→ **Exercise goal**
Set down the data again in full, keeping every line exactly as it is.

Start of Dataset excerpts

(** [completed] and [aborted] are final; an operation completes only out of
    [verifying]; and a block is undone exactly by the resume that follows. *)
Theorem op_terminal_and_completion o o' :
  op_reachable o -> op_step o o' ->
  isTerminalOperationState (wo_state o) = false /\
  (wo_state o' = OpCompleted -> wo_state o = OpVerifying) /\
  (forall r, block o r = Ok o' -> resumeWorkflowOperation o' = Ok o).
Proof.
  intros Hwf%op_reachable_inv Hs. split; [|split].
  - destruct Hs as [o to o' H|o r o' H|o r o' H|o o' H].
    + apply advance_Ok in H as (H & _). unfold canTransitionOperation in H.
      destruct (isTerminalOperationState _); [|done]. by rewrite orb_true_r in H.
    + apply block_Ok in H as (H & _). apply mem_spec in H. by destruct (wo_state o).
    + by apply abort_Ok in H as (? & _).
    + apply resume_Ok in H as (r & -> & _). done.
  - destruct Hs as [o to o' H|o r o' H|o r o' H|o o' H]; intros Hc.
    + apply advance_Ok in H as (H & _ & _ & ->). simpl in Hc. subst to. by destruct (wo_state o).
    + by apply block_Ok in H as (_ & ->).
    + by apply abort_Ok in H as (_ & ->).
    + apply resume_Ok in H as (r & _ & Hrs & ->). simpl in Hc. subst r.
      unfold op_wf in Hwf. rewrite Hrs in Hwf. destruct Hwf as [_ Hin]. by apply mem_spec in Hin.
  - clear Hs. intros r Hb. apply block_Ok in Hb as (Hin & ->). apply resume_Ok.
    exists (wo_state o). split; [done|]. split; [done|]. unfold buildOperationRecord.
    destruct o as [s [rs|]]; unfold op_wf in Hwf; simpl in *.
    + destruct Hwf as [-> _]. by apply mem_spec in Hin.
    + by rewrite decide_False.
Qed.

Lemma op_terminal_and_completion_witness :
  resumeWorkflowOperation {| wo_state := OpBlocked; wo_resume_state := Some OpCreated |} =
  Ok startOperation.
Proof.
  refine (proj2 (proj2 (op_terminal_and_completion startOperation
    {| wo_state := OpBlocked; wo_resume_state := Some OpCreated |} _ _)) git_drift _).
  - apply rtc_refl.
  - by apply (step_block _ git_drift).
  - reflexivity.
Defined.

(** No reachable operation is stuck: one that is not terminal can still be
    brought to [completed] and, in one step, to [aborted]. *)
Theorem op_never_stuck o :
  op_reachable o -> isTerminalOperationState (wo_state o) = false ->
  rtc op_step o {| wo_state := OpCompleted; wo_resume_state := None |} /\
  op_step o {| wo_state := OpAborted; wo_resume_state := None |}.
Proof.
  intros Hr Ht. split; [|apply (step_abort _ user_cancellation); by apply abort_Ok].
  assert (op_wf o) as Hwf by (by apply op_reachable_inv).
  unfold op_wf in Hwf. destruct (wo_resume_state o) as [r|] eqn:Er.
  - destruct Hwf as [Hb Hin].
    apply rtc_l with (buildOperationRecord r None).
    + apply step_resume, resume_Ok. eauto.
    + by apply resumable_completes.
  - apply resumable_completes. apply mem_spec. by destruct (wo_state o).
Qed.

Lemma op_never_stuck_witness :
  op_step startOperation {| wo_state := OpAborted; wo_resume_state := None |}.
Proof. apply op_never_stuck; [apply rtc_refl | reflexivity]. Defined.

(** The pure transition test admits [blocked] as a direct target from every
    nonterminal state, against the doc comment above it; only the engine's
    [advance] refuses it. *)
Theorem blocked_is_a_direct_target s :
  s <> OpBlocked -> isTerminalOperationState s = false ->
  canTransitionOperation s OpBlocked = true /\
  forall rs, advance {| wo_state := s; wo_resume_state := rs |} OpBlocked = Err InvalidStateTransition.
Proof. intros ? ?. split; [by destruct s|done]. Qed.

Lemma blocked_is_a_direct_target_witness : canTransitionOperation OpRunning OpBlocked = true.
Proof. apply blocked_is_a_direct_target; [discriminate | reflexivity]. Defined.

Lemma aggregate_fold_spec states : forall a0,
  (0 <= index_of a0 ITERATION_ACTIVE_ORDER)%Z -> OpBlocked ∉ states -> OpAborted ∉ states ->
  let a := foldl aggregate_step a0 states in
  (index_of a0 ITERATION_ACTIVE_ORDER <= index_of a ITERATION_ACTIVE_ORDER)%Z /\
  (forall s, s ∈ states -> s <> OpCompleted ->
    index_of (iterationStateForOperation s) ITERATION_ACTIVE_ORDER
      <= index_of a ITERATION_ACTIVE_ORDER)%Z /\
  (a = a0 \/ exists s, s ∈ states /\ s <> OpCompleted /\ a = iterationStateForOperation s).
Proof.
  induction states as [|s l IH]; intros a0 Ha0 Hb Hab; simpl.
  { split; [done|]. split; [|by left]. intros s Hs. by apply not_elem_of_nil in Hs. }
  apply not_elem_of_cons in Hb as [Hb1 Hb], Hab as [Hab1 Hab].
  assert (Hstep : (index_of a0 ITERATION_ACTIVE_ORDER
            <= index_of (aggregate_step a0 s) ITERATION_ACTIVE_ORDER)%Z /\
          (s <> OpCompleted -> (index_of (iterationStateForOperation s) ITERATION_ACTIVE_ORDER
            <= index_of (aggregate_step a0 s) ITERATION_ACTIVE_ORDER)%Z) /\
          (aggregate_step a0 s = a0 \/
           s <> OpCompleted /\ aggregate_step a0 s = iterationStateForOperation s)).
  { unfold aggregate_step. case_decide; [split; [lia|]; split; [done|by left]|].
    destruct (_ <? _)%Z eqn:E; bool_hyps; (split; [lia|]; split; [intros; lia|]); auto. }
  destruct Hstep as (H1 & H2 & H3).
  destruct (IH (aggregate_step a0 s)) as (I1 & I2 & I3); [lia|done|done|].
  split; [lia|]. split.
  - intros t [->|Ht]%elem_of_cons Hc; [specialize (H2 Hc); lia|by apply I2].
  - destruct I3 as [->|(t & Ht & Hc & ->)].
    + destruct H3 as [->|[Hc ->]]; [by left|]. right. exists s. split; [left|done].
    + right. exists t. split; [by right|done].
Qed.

End of Dataset excerpts

→ **Result for this task**
(** [completed] and [aborted] are final; an operation completes only out of
    [verifying]; and a block is undone exactly by the resume that follows. *)
Theorem op_terminal_and_completion o o' :
  op_reachable o -> op_step o o' ->
  isTerminalOperationState (wo_state o) = false /\
  (wo_state o' = OpCompleted -> wo_state o = OpVerifying) /\
  (forall r, block o r = Ok o' -> resumeWorkflowOperation o' = Ok o).
Proof.
  intros Hwf%op_reachable_inv Hs. split; [|split].
  - destruct Hs as [o to o' H|o r o' H|o r o' H|o o' H].
    + apply advance_Ok in H as (H & _). unfold canTransitionOperation in H.
      destruct (isTerminalOperationState _); [|done]. by rewrite orb_true_r in H.
    + apply block_Ok in H as (H & _). apply mem_spec in H. by destruct (wo_state o).
    + by apply abort_Ok in H as (? & _).
    + apply resume_Ok in H as (r & -> & _). done.
  - destruct Hs as [o to o' H|o r o' H|o r o' H|o o' H]; intros Hc.
    + apply advance_Ok in H as (H & _ & _ & ->). simpl in Hc. subst to. by destruct (wo_state o).
    + by apply block_Ok in H as (_ & ->).
    + by apply abort_Ok in H as (_ & ->).
    + apply resume_Ok in H as (r & _ & Hrs & ->). simpl in Hc. subst r.
      unfold op_wf in Hwf. rewrite Hrs in Hwf. destruct Hwf as [_ Hin]. by apply mem_spec in Hin.
  - clear Hs. intros r Hb. apply block_Ok in Hb as (Hin & ->). apply resume_Ok.
    exists (wo_state o). split; [done|]. split; [done|]. unfold buildOperationRecord.
    destruct o as [s [rs|]]; unfold op_wf in Hwf; simpl in *.
    + destruct Hwf as [-> _]. by apply mem_spec in Hin.
    + by rewrite decide_False.
Qed.

Lemma op_terminal_and_completion_witness :
  resumeWorkflowOperation {| wo_state := OpBlocked; wo_resume_state := Some OpCreated |} =
  Ok startOperation.
Proof.
  refine (proj2 (proj2 (op_terminal_and_completion startOperation
    {| wo_state := OpBlocked; wo_resume_state := Some OpCreated |} _ _)) git_drift _).
  - apply rtc_refl.
  - by apply (step_block _ git_drift).
  - reflexivity.
Defined.

(** No reachable operation is stuck: one that is not terminal can still be
    brought to [completed] and, in one step, to [aborted]. *)
Theorem op_never_stuck o :
  op_reachable o -> isTerminalOperationState (wo_state o) = false ->
  rtc op_step o {| wo_state := OpCompleted; wo_resume_state := None |} /\
  op_step o {| wo_state := OpAborted; wo_resume_state := None |}.
Proof.
  intros Hr Ht. split; [|apply (step_abort _ user_cancellation); by apply abort_Ok].
  assert (op_wf o) as Hwf by (by apply op_reachable_inv).
  unfold op_wf in Hwf. destruct (wo_resume_state o) as [r|] eqn:Er.
  - destruct Hwf as [Hb Hin].
    apply rtc_l with (buildOperationRecord r None).
    + apply step_resume, resume_Ok. eauto.
    + by apply resumable_completes.
  - apply resumable_completes. apply mem_spec. by destruct (wo_state o).
Qed.

Lemma op_never_stuck_witness :
  op_step startOperation {| wo_state := OpAborted; wo_resume_state := None |}.
Proof. apply op_never_stuck; [apply rtc_refl | reflexivity]. Defined.

(** The pure transition test admits [blocked] as a direct target from every
    nonterminal state, against the doc comment above it; only the engine's
    [advance] refuses it. *)
Theorem blocked_is_a_direct_target s :
  s <> OpBlocked -> isTerminalOperationState s = false ->
  canTransitionOperation s OpBlocked = true /\
  forall rs, advance {| wo_state := s; wo_resume_state := rs |} OpBlocked = Err InvalidStateTransition.
Proof. intros ? ?. split; [by destruct s|done]. Qed.

Lemma blocked_is_a_direct_target_witness : canTransitionOperation OpRunning OpBlocked = true.
Proof. apply blocked_is_a_direct_target; [discriminate | reflexivity]. Defined.

Lemma aggregate_fold_spec states : forall a0,
  (0 <= index_of a0 ITERATION_ACTIVE_ORDER)%Z -> OpBlocked ∉ states -> OpAborted ∉ states ->
  let a := foldl aggregate_step a0 states in
  (index_of a0 ITERATION_ACTIVE_ORDER <= index_of a ITERATION_ACTIVE_ORDER)%Z /\
  (forall s, s ∈ states -> s <> OpCompleted ->
    index_of (iterationStateForOperation s) ITERATION_ACTIVE_ORDER
      <= index_of a ITERATION_ACTIVE_ORDER)%Z /\
  (a = a0 \/ exists s, s ∈ states /\ s <> OpCompleted /\ a = iterationStateForOperation s).
Proof.
  induction states as [|s l IH]; intros a0 Ha0 Hb Hab; simpl.
  { split; [done|]. split; [|by left]. intros s Hs. by apply not_elem_of_nil in Hs. }
  apply not_elem_of_cons in Hb as [Hb1 Hb], Hab as [Hab1 Hab].
  assert (Hstep : (index_of a0 ITERATION_ACTIVE_ORDER
            <= index_of (aggregate_step a0 s) ITERATION_ACTIVE_ORDER)%Z /\
          (s <> OpCompleted -> (index_of (iterationStateForOperation s) ITERATION_ACTIVE_ORDER
            <= index_of (aggregate_step a0 s) ITERATION_ACTIVE_ORDER)%Z) /\
          (aggregate_step a0 s = a0 \/
           s <> OpCompleted /\ aggregate_step a0 s = iterationStateForOperation s)).
  { unfold aggregate_step. case_decide; [split; [lia|]; split; [done|by left]|].
    destruct (_ <? _)%Z eqn:E; bool_hyps; (split; [lia|]; split; [intros; lia|]); auto. }
  destruct Hstep as (H1 & H2 & H3).
  destruct (IH (aggregate_step a0 s)) as (I1 & I2 & I3); [lia|done|done|].
  split; [lia|]. split.
  - intros t [->|Ht]%elem_of_cons Hc; [specialize (H2 Hc); lia|by apply I2].
  - destruct I3 as [->|(t & Ht & Hc & ->)].
    + destruct H3 as [->|[Hc ->]]; [by left|]. right. exists s. split; [left|done].
    + right. exists t. split; [by right|done].
Qed.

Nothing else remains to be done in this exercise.